What this is doing is generating an array of integers from 0 to 19 (i. 20), computing their factorials (!), computing their reciprocals (%), summing them (+/), and assigning the result to the variable e. So this tiny bit of code is effectively summing an infinite series, or at least as much of it as is needed to compute the value desired. In fact, e can be computed more simply in J with just two characters: (^1), but the code above is a nice demonstration of the power and conciseness of array programming.

J incorporated many improvements that had been added to APL over the years, including a notion of function rank which generalizes the way that operators apply to arrays in a systematic way, and syntactic support for “trains”, a kind of super-powered point-free programming, which allows the user to compose functions in various useful ways.
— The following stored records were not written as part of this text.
Lemma ensure_dirs_ok fs ps fs' :
  ensure_dirs fs ps = inr fs' →
  (∀ p, p ∈ ps → fs' !! p = Some Dir) ∧
  (∀ k, fs' !! k = fs !! k ∨ (k ∈ ps ∧ fs !! k = None ∧ fs' !! k = Some Dir)).
Proof.
  revert fs. induction ps as [|p ps IH]; intros fs H; simplify_eq/=.
  { split; [by intros ? ?%elem_of_nil|auto]. }
  unfold ensure_dir in H.
  destruct (fs !! p) as [[|c]|] eqn:Hp; [| done |].
  - destruct (IH _ H) as [Hdirs Hkeep]. split.
    + intros q [->|?]%elem_of_cons; [|by auto].
      destruct (Hkeep p) as [->|(_ & ? & _)]; congruence.
    + intros k. destruct (Hkeep k) as [?|(? & ? & ?)]; [by left|].
      right. by rewrite elem_of_cons; auto.
  - destruct (IH _ H) as [Hdirs Hkeep]. split.
    + intros q [->|?]%elem_of_cons; [|by auto].
      destruct (Hkeep p) as [->|(_ & Hn & _)]; [by rewrite lookup_insert_eq|].
      by rewrite lookup_insert_eq in Hn.
    + intros k. destruct (Hkeep k) as [Hk|(? & Hn & ?)].
      * destruct (decide (k = p)) as [->|Hne].
        -- right. rewrite Hk, lookup_insert_eq, elem_of_cons. auto.
        -- left. by rewrite Hk, lookup_insert_ne.
      * destruct (decide (k = p)) as [->|Hne]; [by rewrite lookup_insert_eq in Hn|].
        rewrite lookup_insert_ne in Hn by done.
        right. rewrite elem_of_cons. auto.
Qed.

Lemma ensure_dirs_present fs ps :
  (∀ p, p ∈ ps → fs !! p = Some Dir) → ensure_dirs fs ps = inr fs.
Proof.
  induction ps as [|p ps IH]; intros H; [done|]. cbn.
  unfold ensure_dir. rewrite (H p) by (rewrite elem_of_cons; auto).
  apply IH. intros q ?. apply H. rewrite elem_of_cons. auto.
Qed.

(** After [makedirs] the leaf and every intermediate directory exist, and
    nothing that existed before has changed. *)
Lemma makedirs_ok fs p fs' :
  makedirs fs p = inr fs' →
  fs' !! p = Some Dir ∧
  (∀ a, a ∈ ancestors p → fs' !! a = Some Dir) ∧
  (∀ k, fs' !! k = fs !! k ∨ (fs !! k = None ∧ fs' !! k = Some Dir)).
Proof.
  unfold makedirs. destruct (ensure_dirs fs (ancestors p)) as [|fs1] eqn:H1; [done|].
  destruct (ensure_dirs_ok _ _ _ H1) as [Hdirs Hkeep].
  unfold ensure_dir. destruct (fs1 !! p) as [[|c]|] eqn:Hp; intros; simplify_eq.
  - split_and!; [done|done|]. intros k. destruct (Hkeep k) as [?|(_ & ? & ?)]; auto.
  - split_and!.
    + by rewrite lookup_insert_eq.
    + intros a Ha. rewrite lookup_insert_ne; [by auto|].
      intros ->. apply ancestors_length in Ha. lia.
    + intros k. destruct (decide (k = p)) as [->|Hne].
      * right. rewrite lookup_insert_eq. split; [|done].
        destruct (Hkeep p) as [<-|(_ & ? & ?)]; congruence.
      * rewrite lookup_insert_ne by done.
        destruct (Hkeep k) as [?|(_ & ? & ?)]; auto.
Qed.
(** [s.replace(re, replacement)] for a global [re] and a replacement text
    without [$]: scan [s] from the left; at a match emit the replacement
    and continue after the match (after an empty match the next character
    is copied and the scan moves one character on); elsewhere copy the
    character.  [skip] counts the characters of the current match that
    are still to be dropped. *)
Fixpoint replace_scan (pattern : list atom) (replacement : string)
    (skip : nat) (s : string) : string :=
  match skip with
  | S skip' =>
      match s with
      | EmptyString => EmptyString
      | String _ s' => replace_scan pattern replacement skip' s'
      end
  | O =>
      if matches_at pattern s then
        replacement +:+
        match pattern, s with
        | [], String c s' => String c (replace_scan pattern replacement 0 s')
        | _ :: pattern', String _ s' =>
            replace_scan pattern replacement (length pattern') s'
        | _, EmptyString => EmptyString
        end
      else
        match s with
        | EmptyString => EmptyString
        | String c s' => String c (replace_scan pattern replacement 0 s')
        end
  end.

Definition replace (pattern : list atom) (replacement s : string) : string :=
  replace_scan pattern replacement 0 s.

End RegExp.

(** ** Collecting the candidate mapping (config-base.ts, lines 33-59) *)

Record FromEnvOptions : Type := {
  prefix : option string;
  separator : option string;
}.

Definition toFieldName (envKey separator : string)
    : completion RegExp.syntax_error string :=
  if String.eqb separator "_"
  then Normal (toLowerCase envKey)
  else
    re ← RegExp.compile separator;
    Normal (toLowerCase (RegExp.replace re "_" envKey)).

(** [Object.entries(process.env)]. *)
Definition ProcessEnv : Type := list (string * option string).

(** The body of the [for] loop, on the entries still to visit. *)
Fixpoint collectEnvValues_loop (prefixUpper separator : string)
    (entries : ProcessEnv) (envValues : gmap string JsValue)
    : completion RegExp.syntax_error (gmap string JsValue) :=
  match entries with
  | [] => Normal envValues
  | (envKey, envValue) :: entries' =>
      match envValue with
      | None => collectEnvValues_loop prefixUpper separator entries' envValues
      | Some value =>
          if truthy prefixUpper && startsWith envKey prefixUpper then
            field ← toFieldName
                      (slice envKey (Z.of_nat (String.length prefixUpper)) None)
                      separator;
            collectEnvValues_loop prefixUpper separator entries'
              (assign field (VString value) envValues)
          else if negb (truthy prefixUpper) then
            field ← toFieldName envKey separator;
            collectEnvValues_loop prefixUpper separator entries'
              (assign field (VString value) envValues)
          else collectEnvValues_loop prefixUpper separator entries' envValues
      end
  end.

Definition collectEnvValues (env : ProcessEnv) (prefix separator : string)
    : completion RegExp.syntax_error (gmap string JsValue) :=
  let prefixUpper := toUpperCase prefix in
  collectEnvValues_loop prefixUpper separator env ∅.

(** ** Schemas and loading (config-base.ts, lines 61-77) *)

(** What [schema.parse] does with a candidate mapping: it returns the typed
    object or throws the schema's validation error. *)
Inductive parse_result (T E : Type) : Type :=
| Parsed (t : T)
| Rejected (e : E).

Arguments Parsed {T E} t.
Arguments Rejected {T E} e.

(** A Zod schema as the mapper uses it: the declared fields [shape] (of an
    object schema) and the validation capability [parse], a black box. *)
Record ZodSchema (F T E : Type) : Type := {
  shape : gmap string F;
  parse : gmap string JsValue → parse_result T E;
}.

Arguments shape {F T E} _.
Arguments parse {F T E} _ _.

(** What a call of [fromEnv] can throw. *)
Inductive thrown (E : Type) : Type :=
| RegExpError (x : RegExp.syntax_error)
| ZodError (e : E).

Arguments RegExpError {E} x.
Arguments ZodError {E} e.

Definition no_options : FromEnvOptions := {| prefix := None; separator := None |}.

Definition fromEnv {F T E} (env : ProcessEnv) (schema : ZodSchema F T E)
    (options : FromEnvOptions) : completion (thrown E) T :=
  let prefix := default EmptyString (prefix options) in
  let separator := default "_" (separator options) in
  match collectEnvValues env prefix separator with
  | Normal envValues =>
      match parse schema envValues with
      | Parsed config => Normal config
      | Rejected e => Throw (ZodError e)
      end
  | Throw x => Throw (RegExpError x)
  | Unmodelled => Unmodelled
  end.

(** ** Derived views (config-base.ts, lines 79-119) *)

Definition Object_entries {V} (o : gmap string V) : list (string * V) :=
  map_to_list o.

Definition Object_keys {V} (o : gmap string V) : list string :=
  (map_to_list o).*1.

Definition getExtraConfigs {F T E} (config : gmap string JsValue)
    (schema : ZodSchema F T E) : gmap string JsValue :=
  let schemaKeys : gset string := list_to_set (Object_keys (shape schema)) in
  foldl (λ extras '(key, value),
           if negb (bool_decide (key ∈ schemaKeys))
           then assign key value extras
           else extras)
        ∅ (Object_entries config).

Definition getPrintableConfig (config : gmap string JsValue)
    : gmap string JsValue :=
  foldl (λ result '(key, value),
           assign key
             (if isSensitive key then VString (maskValue value) else value)
             result)
        ∅ (Object_entries config).

(** ** Settings (settings-base.ts) *)

Record SettingsOptions : Type := {
  options_envFile : option string;
  options_caseSensitive : option bool;
}.

Record Settings (T : Type) : Type := {
  config : T;
  envFile : string;
  caseSensitive : bool;
}.

Arguments config {T} _.
Arguments envFile {T} _.
Arguments caseSensitive {T} _.

Definition createSettings {F T E} (env : ProcessEnv) (schema : ZodSchema F T E)
    (options : SettingsOptions) : completion (thrown E) (Settings T) :=
  let envFile := default ".env" (options_envFile options) in
  let caseSensitive := default false (options_caseSensitive options) in
  config ← fromEnv env schema no_options;
  Normal {| config := config; envFile := envFile; caseSensitive := caseSensitive |}.

Definition loadConfig {F T E} (env : ProcessEnv) (schema : ZodSchema F T E)
    (options : FromEnvOptions) : completion (thrown E) T :=
  fromEnv env schema options.

(** ** The same operations over a store

    To say what an operation leaves alone, objects live in a store: each
    object is a dictionary at a location, and [process.env] is ambient
    state.  The operations are written in a state monad whose primitives
    are the effects the source has: allocate an object literal, assign a
    property, list the entries of an object, read the environment. *)

Module Store.

Definition loc : Type := positive.

Record store : Type := {
  objects : gmap loc (gmap string JsValue);
  process_env : ProcessEnv;
}.

(** A computation returns its completion and the store it leaves, also
    when it throws. *)
Definition M (X A : Type) : Type := store → completion X A * store.

Definition ret {X A} (a : A) : M X A := λ σ, (Normal a, σ).

Definition bind {X A B} (m : M X A) (k : A → M X B) : M X B := λ σ,
  match m σ with
  | (Normal a, σ') => k a σ'
  | (Throw x, σ') => (Throw x, σ')
  | (Unmodelled, σ') => (Unmodelled, σ')
  end.

Notation "x ←' m ; k" := (bind m (λ x, k))
  (at level 20, m at level 100, k at level 200, only parsing).
Notation "m ;;' k" := (bind m (λ _, k))
  (at level 100, k at level 200, right associativity, only parsing).

(** A pure call that may throw. *)
Definition lift {X A} (c : completion X A) : M X A := λ σ, (c, σ).

(** Rethrow under another exception type. *)
Definition rethrow {X Y A} (f : X → Y) (m : M X A) : M Y A := λ σ,
  match m σ with
  | (Normal a, σ') => (Normal a, σ')
  | (Throw x, σ') => (Throw (f x), σ')
  | (Unmodelled, σ') => (Unmodelled, σ')
  end.

(** [{}]: a new object at a location not in use. *)
Definition new_object {X} : M X loc := λ σ,
  let l := fresh (dom (objects σ)) in
  (Normal l, {| objects := <[l := ∅]> (objects σ);
                process_env := process_env σ |}).

(** [o[key] = value], on the own properties of [o]. *)
Definition set_property {X} (o : loc) (key : string) (value : JsValue)
    : M X unit := λ σ,
  (Normal (), {| objects := alter (assign key value) o (objects σ);
                 process_env := process_env σ |}).

Definition contents (σ : store) (o : loc) : gmap string JsValue :=
  default ∅ (objects σ !! o).

(** [Object.entries(o)] and [Object.keys(o)]. *)
Definition entries_of {X} (o : loc) : M X (list (string * JsValue)) := λ σ,
  (Normal (Object_entries (contents σ o)), σ).

Definition keys_of {X} (o : loc) : M X (list string) := λ σ,
  (Normal (Object_keys (contents σ o)), σ).

(** [Object.entries(process.env)]. *)
Definition env_entries {X} : M X ProcessEnv := λ σ,
  (Normal (process_env σ), σ).

(** [for (const x of xs) body]. *)
Fixpoint for_of {X A} (xs : list A) (body : A → M X unit) : M X unit :=
  match xs with
  | [] => ret ()
  | x :: xs' => body x ;;' for_of xs' body
  end.

(** The body of the [for] loop of [collectEnvValues]. *)
Definition collectEnvValues_round (envValues : loc)
    (prefixUpper separator : string) (entry : string * option string)
    : M RegExp.syntax_error unit :=
  let '(envKey, envValue) := entry in
  match envValue with
  | None => ret ()
  | Some value =>
      if truthy prefixUpper && startsWith envKey prefixUpper then
        field ←' lift (toFieldName
                  (slice envKey (Z.of_nat (String.length prefixUpper)) None)
                  separator);
        set_property envValues field (VString value)
      else if negb (truthy prefixUpper) then
        field ←' lift (toFieldName envKey separator);
        set_property envValues field (VString value)
      else ret ()
  end.

Definition collectEnvValues (prefix separator : string)
    : M RegExp.syntax_error loc :=
  let prefixUpper := toUpperCase prefix in
  envValues ←' new_object;
  entries ←' env_entries;
  for_of entries (collectEnvValues_round envValues prefixUpper separator) ;;'
  ret envValues.

(** [schema.parse] over the store: it receives the candidate object and
    returns the parsed config object or throws. *)
Definition parser (E : Type) : Type := loc → M E loc.

Definition fromEnv {E} (parse : parser E) (options : FromEnvOptions)
    : M (thrown E) loc :=
  let prefix := default EmptyString (prefix options) in
  let separator := default "_" (separator options) in
  envValues ←' rethrow RegExpError (collectEnvValues prefix separator);
  rethrow ZodError (parse envValues).

Definition getExtraConfigs {X} (config shape : loc) : M X loc :=
  keys ←' keys_of shape;
  let schemaKeys : gset string := list_to_set keys in
  extras ←' new_object;
  entries ←' entries_of config;
  for_of entries (λ '(key, value),
    if negb (bool_decide (key ∈ schemaKeys))
    then set_property extras key value
    else ret ()) ;;'
  ret extras.

Definition getPrintableConfig {X} (config : loc) : M X loc :=
  result ←' new_object;
  entries ←' entries_of config;
  for_of entries (λ '(key, value),
    set_property result key
      (if isSensitive key then VString (maskValue value) else value)) ;;'
  ret result.

(** [σ'] has every object of [σ] with the contents it had, and the same
    environment. *)
Definition preserved (σ σ' : store) : Prop :=
  process_env σ' = process_env σ
  ∧ ∀ l o, objects σ !! l = Some o → objects σ' !! l = Some o.

End Store.

(** * The logger: per-logger levels

    The part of the structured-logging module that is plain computation:
    flattening a parsed levels document, normalizing level names, reading
    the levels from the environment, and resolving the level of a logger by
    its dotted name.  The logging library, the file system and the two
    parsers stay outside: the parsers are parameters. *)

Module Logger.

(** A parsed JSON or YAML document.  An object is the sequence of its
    entries, as [Object.entries] lists them. *)
#[local] Unset Elimination Schemes.
Inductive Json : Type :=
| JNull
| JBool (b : bool)
| JNumber (n : Z)
| JString (s : string)
| JArray (items : list Json)
| JObject (entries : list (string * Json)).
#[local] Set Elimination Schemes.

(** [Object.assign(target, source)]: every own property of [source] is
    assigned to [target]. *)
Definition Object_assign {V} (target source : gmap string V) : gmap string V :=
  foldl (λ target '(key, value), assign key value target)
        target (Object_entries source).

(** [flattenYamlDict(data, parentKey)], on the object [data]; a value that
    is no object has no entries to visit. *)
Fixpoint flatten (data : Json) (parentKey : string) : gmap string string :=
  match data with
  | JObject entries =>
      (fix loop (entries : list (string * Json)) (result : gmap string string)
         : gmap string string :=
         match entries with
         | [] => result
         | (key, value) :: entries' =>
             let newKey :=
               if truthy parentKey then parentKey +:+ "." +:+ key else key in
             match value with
             | JObject _ =>
                 loop entries' (Object_assign result (flatten value newKey))
             | JString s => loop entries' (assign newKey s result)
             | _ => loop entries' result
             end
         end) entries ∅
  | _ => ∅
  end.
On the other hand, other improvements to APL, such as dfns (basically, anonymous functions) were not added to J until very recently.

The long decline

One reason that time-sharing worked so well for APL was that APL (and other array languages) tends to require quite a bit of memory. Nowadays this isn’t a problem, since memory is ridiculously cheap, but in the early days of personal computers, memory was very scarce. The first personal computers had less than 64K (!!!) of memory, which isn’t enough to do APL in any reasonable way. So as personal computers became adopted in greater and greater numbers, languages that could work in small memory spaces predominated. This included BASIC, C, Pascal, raw assembly language and a few others, but definitely not APL. APL still hung on in corporate environments that could afford to pay time-sharing fees, but it was bucking the trends of the industry. APL (and other array languages) are now extremely niche and exotic languages, and the vast majority of computer science students have never even heard of them.

A possible rebirth?

On the other hand, you can’t keep a good idea down forever, and since memory is now cheap, there is no technical reason why array languages couldn’t become popular again. More importantly, modern computers ship with GPUs (graphics processing units) that are basically special-purpose array programming units, so array programming, in principle at least, is a very good match for them.
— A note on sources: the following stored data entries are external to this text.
Definition column_type (c : Entity) (k : string) : option ColumnType :=
  if decide (k ∈ model_fields c)
  then Some (if decide (k ∈ ["id"; "department_id"; "job_id"]) then Integer
             else if decide (k = "hire_datetime") then Timestamp
             else Text)
  else None.

(** The value the store holds, and hands back on a read, once [v] has
    been written to field [k] of table [c]; [None] when the column
    refuses [v]. *)
Definition column_value (st : Store) (c : Entity) (k : string) (v : Value)
    : option Value :=
  match column_type c k with
  | Some Integer => VInt <$> integer_input st v
  | Some Text => VStr <$> text_input st v
  | Some Timestamp => VDatetime <$> timestamp_input st v
  | None => None
  end.

(** The fields under a key constraint: the primary key and, for an
    employee, the two foreign keys. *)
Definition key_fields (c : Entity) : list string :=
  match c with
  | Employee => ["id"; "department_id"; "job_id"]
  | _ => ["id"]
  end.

(** ** The three uploads, by entity *)

Definition attempt_of (c : Entity) : gmap string Value → M Obj :=
  match c with
  | Department => attempt_department
  | Job => attempt_job
  | Employee => attempt_employee
  end.
(** C3, where the code departs from it.  The fourth check does not always
    end in a [Blocked] status: when the email and the server are set and the
    email has the shape of the pattern, but [urlparse] raises on the server,
    [validate_generic_acme_config] raises this exception.  It sets no status
    and returns neither [True] nor [False]. *)
Theorem malformed_server_raises_in_validation (w : World) (st : State)
    (e : Exn) :
  present (config w !! "email") →
  present (config w !! "server") →
  email_format (default "" (config w !! "email")) →
  urlparse w (default "" (config w !! "server")) = inl e →
  validate_generic_acme_config w st = (inl e, st).
Proof.
  intros Hemail%truthy_present Hserver%truthy_present Hformat Hparse.
  apply _email_is_valid_spec in Hformat.
  rewrite validate_generic_acme_config_eq. cbv zeta.
  by rewrite Hemail, Hserver, Hformat, Hparse.
Qed.

(** C3 on a configuration whose server is [http://[]. *)
Lemma malformed_server_raises_in_validation_witness :
  validate_generic_acme_config
    (Sample.world Sample.malformed_server_config true true "example.com"
       Sample.lego_fails) Sample.start
  = (inl (ValueError "Invalid IPv6 URL"), Sample.start).
Proof.
  apply malformed_server_raises_in_validation.
  - eexists. split; [vm_compute; reflexivity | done].
  - eexists. split; [vm_compute; reflexivity | done].
  - apply _email_is_valid_spec. vm_compute. reflexivity.
  - vm_compute. reflexivity.
Defined.

(** ** The provider check *)

Lemma elem_of_unset_keys required d k :
  k ∈ unset_keys required d ↔
  k ∈ required ∧ Py.truthy (mjoin (d !! k)) = false.
Proof.
  unfold unset_keys. rewrite !list_elem_of_In, filter_In.
  by rewrite negb_true_iff.
Qed.

Lemma missing_config_total required (d : gmap string (option string)) :
  (∀ k, k ∈ required → is_Some (d !! k)) →
  Gandi.missing_config required d = inr (unset_keys required d).
Proof.
  induction required as [|k required IH]; intros Hdom; simpl; [done |].
  destruct (Hdom k) as [v Hv]; [by left |]. rewrite Hv. simpl.
  rewrite IH by (intros k' Hk'; apply Hdom; by right). done.
Qed.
In fact, you see the influence of array languages in modern software libraries such as NumPy (numerical Python), which was strongly influenced by J. One author referred to languages that incorporated aspects of array languages as “Iverson ghosts” This includes not just NumPy but Matlab, Julia, among others. So since programmers are being exposed to watered-down versions of array languages, is it possible that some of them might be interested in learning the real thing?

For reasons I’ll get into later, I very much doubt that array languages will ever become broadly popular, but I do see some signs of an uptick of interest.

One indication of this is that array programming podcasts have started springing up, starting with the excellent ArrayCast podcast, hosted by Conor Hoekstra, and more recently the APL Show, hosted by Adám Brudzewsky & Richard Park. Anyone interested in array languages could hardly do better than to listen to these podcasts; I’ve learned an incredible amount from them.

Another thing that has increased the profile of array languages is the Dyalog APL problem solving competition, sponsored by Dyalog APL, which is (to the best of my knowledge) the only commercial APL implementation remaining. Dyalog also produces a lot of high-quality free tutorial material, including the very convenient TryAPL online APL interpreter. Dyalog’s products are also available for free for non-commercial use. The J language is also freely-available, and the J wiki is a very useful resource for that language.

Coming up

I’m not done talking about array languages yet! In the next installment, I’m going to try to dig down into what exactly makes a language an “array language”, as opposed to a language which happens to have good support for array computations (like Python with NumPy). After that, I want to show some more examples of array code, highlighting the ways that the array programming paradigm is fundamentally different from other paradigms.